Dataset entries
□ □ □ □

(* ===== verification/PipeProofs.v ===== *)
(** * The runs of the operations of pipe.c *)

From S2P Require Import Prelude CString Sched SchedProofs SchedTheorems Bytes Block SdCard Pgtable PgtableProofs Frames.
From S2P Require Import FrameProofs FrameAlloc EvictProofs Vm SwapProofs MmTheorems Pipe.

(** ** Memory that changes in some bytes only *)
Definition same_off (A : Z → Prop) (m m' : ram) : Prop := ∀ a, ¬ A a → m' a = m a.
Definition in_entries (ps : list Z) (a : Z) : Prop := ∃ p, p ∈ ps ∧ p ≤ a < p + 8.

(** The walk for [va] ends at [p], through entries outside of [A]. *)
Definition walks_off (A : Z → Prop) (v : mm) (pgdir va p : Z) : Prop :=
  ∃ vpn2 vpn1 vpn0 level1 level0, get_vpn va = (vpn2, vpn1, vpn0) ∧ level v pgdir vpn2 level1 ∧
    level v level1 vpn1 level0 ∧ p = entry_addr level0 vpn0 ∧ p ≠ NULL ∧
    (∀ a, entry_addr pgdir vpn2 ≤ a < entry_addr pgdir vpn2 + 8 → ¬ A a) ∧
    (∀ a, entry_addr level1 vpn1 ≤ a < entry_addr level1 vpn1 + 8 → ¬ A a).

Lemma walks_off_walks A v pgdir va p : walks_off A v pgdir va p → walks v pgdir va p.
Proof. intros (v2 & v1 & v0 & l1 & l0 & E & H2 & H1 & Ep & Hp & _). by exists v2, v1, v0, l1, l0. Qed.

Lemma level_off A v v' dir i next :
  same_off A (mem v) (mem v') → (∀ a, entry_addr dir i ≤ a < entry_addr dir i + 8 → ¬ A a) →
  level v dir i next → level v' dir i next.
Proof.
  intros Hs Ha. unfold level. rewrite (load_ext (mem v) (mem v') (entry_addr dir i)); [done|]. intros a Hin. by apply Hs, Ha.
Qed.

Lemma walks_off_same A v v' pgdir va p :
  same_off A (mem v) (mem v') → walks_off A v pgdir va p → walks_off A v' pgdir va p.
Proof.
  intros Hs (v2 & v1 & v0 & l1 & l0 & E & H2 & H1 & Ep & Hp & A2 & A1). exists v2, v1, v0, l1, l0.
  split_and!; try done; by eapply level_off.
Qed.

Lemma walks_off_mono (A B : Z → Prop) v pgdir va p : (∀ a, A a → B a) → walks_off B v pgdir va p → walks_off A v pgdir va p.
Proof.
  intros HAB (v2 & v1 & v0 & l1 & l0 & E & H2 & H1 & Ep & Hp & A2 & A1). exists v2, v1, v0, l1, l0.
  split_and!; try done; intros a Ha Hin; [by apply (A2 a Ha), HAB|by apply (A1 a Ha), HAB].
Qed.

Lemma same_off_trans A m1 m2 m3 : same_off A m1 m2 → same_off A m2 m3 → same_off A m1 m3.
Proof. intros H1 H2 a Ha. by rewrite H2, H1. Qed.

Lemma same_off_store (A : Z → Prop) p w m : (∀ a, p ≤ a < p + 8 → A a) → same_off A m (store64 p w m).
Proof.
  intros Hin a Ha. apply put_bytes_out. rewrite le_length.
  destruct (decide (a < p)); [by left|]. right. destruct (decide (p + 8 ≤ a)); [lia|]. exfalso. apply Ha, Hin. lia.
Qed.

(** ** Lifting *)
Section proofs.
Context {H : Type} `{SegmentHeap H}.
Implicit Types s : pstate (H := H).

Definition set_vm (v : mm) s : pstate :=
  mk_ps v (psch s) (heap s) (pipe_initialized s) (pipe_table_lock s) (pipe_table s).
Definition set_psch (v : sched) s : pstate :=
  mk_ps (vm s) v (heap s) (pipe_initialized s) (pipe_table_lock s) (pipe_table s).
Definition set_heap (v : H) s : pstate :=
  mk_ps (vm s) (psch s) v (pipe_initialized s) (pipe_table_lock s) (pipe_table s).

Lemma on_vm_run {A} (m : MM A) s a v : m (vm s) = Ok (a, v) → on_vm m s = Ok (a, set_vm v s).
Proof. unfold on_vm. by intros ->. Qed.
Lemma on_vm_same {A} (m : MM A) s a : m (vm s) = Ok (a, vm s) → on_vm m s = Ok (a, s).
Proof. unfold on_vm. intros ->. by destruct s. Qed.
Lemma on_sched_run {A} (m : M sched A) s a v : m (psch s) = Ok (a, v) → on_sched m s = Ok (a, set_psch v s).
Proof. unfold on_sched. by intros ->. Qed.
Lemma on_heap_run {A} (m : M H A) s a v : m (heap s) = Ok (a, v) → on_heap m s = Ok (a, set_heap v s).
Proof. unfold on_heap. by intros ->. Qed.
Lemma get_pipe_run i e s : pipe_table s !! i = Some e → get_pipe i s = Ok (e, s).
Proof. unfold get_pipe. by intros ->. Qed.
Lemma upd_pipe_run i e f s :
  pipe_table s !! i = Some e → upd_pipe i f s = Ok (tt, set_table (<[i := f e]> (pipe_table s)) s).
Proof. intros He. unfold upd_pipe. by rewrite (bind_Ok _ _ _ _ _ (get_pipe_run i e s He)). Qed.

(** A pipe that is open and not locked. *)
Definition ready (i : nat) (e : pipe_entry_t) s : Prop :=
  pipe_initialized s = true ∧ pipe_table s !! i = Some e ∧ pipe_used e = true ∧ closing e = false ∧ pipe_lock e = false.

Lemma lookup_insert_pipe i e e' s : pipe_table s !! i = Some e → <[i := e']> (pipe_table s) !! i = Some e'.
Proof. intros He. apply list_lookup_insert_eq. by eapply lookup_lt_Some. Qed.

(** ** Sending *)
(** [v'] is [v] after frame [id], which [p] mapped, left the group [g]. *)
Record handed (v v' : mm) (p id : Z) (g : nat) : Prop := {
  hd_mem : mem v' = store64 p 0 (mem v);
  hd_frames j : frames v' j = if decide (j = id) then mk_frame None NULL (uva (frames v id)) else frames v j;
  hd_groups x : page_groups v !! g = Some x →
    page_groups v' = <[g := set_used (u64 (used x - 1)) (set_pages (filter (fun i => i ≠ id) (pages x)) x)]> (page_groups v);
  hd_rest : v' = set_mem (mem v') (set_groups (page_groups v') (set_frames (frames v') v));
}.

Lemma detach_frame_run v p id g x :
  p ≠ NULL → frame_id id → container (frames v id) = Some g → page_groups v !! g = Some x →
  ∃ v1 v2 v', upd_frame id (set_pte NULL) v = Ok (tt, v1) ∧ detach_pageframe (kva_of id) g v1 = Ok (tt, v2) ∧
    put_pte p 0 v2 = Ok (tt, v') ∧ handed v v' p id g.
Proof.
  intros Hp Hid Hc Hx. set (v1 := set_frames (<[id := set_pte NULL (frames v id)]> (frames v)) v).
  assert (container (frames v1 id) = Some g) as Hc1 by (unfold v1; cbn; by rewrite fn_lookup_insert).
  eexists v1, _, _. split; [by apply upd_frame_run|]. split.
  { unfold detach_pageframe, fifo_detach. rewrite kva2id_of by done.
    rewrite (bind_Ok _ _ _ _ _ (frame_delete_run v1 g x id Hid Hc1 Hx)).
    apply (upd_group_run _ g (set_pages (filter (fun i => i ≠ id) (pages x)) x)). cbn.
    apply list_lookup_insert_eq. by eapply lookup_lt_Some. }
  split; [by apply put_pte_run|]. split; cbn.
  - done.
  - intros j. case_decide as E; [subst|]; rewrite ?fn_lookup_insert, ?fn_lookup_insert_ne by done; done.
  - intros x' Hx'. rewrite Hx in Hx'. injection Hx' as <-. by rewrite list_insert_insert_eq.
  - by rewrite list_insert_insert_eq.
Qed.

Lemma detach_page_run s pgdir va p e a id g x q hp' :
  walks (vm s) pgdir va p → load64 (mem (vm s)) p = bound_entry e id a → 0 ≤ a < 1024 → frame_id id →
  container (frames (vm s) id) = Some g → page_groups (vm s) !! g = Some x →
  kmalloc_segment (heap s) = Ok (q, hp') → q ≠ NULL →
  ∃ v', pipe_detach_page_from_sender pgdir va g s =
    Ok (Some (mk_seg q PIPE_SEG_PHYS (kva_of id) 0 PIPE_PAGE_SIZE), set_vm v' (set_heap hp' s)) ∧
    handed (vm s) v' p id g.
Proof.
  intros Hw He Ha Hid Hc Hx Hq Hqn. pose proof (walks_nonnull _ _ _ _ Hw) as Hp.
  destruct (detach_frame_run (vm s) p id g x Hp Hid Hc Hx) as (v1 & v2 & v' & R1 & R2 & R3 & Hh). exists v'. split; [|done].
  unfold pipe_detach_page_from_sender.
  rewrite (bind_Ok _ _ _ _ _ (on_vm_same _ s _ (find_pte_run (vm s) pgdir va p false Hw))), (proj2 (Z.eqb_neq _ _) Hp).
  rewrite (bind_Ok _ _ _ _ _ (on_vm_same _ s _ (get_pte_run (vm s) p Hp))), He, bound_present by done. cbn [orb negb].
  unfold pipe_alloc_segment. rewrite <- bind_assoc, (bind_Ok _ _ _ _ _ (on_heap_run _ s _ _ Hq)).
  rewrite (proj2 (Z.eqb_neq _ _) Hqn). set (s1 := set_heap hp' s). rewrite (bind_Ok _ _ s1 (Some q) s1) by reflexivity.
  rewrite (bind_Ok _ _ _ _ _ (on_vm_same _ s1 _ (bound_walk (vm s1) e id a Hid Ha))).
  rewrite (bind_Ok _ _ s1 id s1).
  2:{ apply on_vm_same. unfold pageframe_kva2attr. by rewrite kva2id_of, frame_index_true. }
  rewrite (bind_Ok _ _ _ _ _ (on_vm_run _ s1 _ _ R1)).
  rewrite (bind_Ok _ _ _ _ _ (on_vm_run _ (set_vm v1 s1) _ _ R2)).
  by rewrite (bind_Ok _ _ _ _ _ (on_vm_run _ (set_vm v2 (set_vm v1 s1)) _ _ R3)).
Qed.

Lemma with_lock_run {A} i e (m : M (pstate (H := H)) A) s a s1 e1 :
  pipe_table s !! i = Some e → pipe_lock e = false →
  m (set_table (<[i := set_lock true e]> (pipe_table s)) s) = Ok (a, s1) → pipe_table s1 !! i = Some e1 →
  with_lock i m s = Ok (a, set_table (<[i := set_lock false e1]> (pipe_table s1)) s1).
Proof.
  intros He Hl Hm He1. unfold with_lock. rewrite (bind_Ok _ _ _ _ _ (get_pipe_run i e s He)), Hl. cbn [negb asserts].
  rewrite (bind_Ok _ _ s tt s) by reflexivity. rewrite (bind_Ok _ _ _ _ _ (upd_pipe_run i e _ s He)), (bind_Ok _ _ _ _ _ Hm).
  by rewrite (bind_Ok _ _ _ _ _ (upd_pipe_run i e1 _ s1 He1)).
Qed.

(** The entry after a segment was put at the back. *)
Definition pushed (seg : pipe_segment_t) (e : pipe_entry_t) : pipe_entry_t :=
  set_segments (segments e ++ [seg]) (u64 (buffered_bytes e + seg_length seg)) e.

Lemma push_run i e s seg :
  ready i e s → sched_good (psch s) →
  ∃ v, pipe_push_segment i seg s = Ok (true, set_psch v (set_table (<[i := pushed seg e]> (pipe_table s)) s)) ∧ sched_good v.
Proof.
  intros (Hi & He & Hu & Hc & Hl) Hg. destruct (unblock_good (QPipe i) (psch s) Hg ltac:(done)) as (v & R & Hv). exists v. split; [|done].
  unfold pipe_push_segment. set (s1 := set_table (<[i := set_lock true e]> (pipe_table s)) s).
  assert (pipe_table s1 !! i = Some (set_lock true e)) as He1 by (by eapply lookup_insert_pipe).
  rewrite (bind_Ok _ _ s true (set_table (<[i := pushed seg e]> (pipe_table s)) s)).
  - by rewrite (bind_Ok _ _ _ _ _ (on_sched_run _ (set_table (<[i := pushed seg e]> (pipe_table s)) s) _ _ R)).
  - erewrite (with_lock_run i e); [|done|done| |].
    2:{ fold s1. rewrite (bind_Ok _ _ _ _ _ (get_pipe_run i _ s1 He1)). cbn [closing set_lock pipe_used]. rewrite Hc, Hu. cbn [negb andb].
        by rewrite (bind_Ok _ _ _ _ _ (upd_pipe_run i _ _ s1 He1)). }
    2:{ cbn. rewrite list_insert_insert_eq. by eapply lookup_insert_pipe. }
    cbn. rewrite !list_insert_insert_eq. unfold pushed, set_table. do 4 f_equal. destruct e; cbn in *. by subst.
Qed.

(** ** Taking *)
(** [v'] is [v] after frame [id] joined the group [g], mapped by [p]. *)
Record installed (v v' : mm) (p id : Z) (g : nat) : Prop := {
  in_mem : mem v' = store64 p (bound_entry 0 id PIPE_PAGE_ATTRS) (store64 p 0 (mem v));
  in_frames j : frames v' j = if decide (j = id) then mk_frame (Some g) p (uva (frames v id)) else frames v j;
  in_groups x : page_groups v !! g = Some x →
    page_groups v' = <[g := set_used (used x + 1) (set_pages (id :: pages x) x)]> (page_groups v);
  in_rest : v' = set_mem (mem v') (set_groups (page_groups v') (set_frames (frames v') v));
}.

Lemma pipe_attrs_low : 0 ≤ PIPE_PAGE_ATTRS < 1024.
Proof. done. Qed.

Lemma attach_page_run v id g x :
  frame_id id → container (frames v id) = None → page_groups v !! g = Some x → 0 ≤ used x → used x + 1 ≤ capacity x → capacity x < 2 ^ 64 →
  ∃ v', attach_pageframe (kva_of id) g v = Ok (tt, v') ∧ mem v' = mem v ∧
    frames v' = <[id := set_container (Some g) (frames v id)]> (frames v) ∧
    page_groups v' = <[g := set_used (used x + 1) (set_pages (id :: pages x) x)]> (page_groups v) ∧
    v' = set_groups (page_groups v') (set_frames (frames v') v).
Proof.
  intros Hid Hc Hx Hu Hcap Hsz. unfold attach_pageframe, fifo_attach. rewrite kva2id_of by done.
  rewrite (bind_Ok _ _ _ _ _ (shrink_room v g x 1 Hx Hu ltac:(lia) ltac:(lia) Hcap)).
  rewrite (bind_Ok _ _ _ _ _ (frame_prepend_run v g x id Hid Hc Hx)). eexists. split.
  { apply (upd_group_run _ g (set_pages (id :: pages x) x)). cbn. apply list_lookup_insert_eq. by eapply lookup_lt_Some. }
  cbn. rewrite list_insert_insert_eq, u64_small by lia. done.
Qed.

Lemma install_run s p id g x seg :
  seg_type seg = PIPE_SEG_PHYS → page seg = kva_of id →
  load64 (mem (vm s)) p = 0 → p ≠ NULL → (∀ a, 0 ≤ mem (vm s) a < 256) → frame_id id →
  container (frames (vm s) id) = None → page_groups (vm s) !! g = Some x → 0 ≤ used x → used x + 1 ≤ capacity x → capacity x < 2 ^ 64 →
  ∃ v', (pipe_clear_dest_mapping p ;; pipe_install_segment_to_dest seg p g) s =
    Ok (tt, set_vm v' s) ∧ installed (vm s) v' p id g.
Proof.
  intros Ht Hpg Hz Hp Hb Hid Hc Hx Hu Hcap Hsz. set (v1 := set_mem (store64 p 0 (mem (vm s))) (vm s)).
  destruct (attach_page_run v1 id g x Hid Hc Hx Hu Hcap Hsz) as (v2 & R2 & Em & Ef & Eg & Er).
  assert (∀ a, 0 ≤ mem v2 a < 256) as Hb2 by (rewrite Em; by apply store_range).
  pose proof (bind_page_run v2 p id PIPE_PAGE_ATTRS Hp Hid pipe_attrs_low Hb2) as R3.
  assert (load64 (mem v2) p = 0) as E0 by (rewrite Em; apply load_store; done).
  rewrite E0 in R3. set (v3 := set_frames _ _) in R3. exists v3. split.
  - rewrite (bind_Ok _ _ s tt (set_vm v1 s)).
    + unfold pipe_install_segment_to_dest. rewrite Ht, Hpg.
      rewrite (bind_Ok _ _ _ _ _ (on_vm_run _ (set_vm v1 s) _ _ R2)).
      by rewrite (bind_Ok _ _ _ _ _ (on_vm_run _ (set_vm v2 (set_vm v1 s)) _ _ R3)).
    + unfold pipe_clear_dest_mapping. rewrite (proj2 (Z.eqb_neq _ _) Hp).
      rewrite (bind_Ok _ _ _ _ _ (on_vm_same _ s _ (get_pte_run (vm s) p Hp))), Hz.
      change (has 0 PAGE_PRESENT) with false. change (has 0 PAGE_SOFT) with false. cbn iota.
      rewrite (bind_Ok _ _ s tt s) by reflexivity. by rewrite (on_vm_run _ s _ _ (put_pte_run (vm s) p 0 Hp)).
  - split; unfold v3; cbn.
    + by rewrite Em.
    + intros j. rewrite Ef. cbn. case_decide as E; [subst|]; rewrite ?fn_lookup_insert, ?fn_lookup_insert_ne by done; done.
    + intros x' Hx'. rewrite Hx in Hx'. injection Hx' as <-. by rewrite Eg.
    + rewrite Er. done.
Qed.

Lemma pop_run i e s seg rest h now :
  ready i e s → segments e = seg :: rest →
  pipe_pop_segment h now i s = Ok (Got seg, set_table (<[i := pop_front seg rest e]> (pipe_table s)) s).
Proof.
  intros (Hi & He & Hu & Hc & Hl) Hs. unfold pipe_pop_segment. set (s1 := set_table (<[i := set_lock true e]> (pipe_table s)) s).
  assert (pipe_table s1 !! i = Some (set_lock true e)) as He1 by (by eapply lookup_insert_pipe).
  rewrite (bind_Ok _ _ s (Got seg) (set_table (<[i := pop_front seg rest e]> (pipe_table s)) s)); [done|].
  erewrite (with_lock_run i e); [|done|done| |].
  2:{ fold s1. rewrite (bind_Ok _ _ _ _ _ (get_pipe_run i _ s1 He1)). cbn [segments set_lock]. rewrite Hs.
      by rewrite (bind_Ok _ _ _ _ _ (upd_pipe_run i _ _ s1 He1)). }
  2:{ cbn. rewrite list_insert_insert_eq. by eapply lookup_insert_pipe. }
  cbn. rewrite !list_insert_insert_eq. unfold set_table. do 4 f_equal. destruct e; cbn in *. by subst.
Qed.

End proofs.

□ □ □ □

> ASSIGNMENT
All lines from the opening of the records through the line where "(∀ a, entry_addr pgdir" occurs are to be output verbatim. No other line belongs in the answer.

> RESULT OF THE TASK
(* ===== verification/PipeProofs.v ===== *)
(** * The runs of the operations of pipe.c *)

From S2P Require Import Prelude CString Sched SchedProofs SchedTheorems Bytes Block SdCard Pgtable PgtableProofs Frames.
From S2P Require Import FrameProofs FrameAlloc EvictProofs Vm SwapProofs MmTheorems Pipe.

(** ** Memory that changes in some bytes only *)
Definition same_off (A : Z → Prop) (m m' : ram) : Prop := ∀ a, ¬ A a → m' a = m a.
Definition in_entries (ps : list Z) (a : Z) : Prop := ∃ p, p ∈ ps ∧ p ≤ a < p + 8.

(** The walk for [va] ends at [p], through entries outside of [A]. *)
Definition walks_off (A : Z → Prop) (v : mm) (pgdir va p : Z) : Prop :=
  ∃ vpn2 vpn1 vpn0 level1 level0, get_vpn va = (vpn2, vpn1, vpn0) ∧ level v pgdir vpn2 level1 ∧
    level v level1 vpn1 level0 ∧ p = entry_addr level0 vpn0 ∧ p ≠ NULL ∧
    (∀ a, entry_addr pgdir vpn2 ≤ a < entry_addr pgdir vpn2 + 8 → ¬ A a) ∧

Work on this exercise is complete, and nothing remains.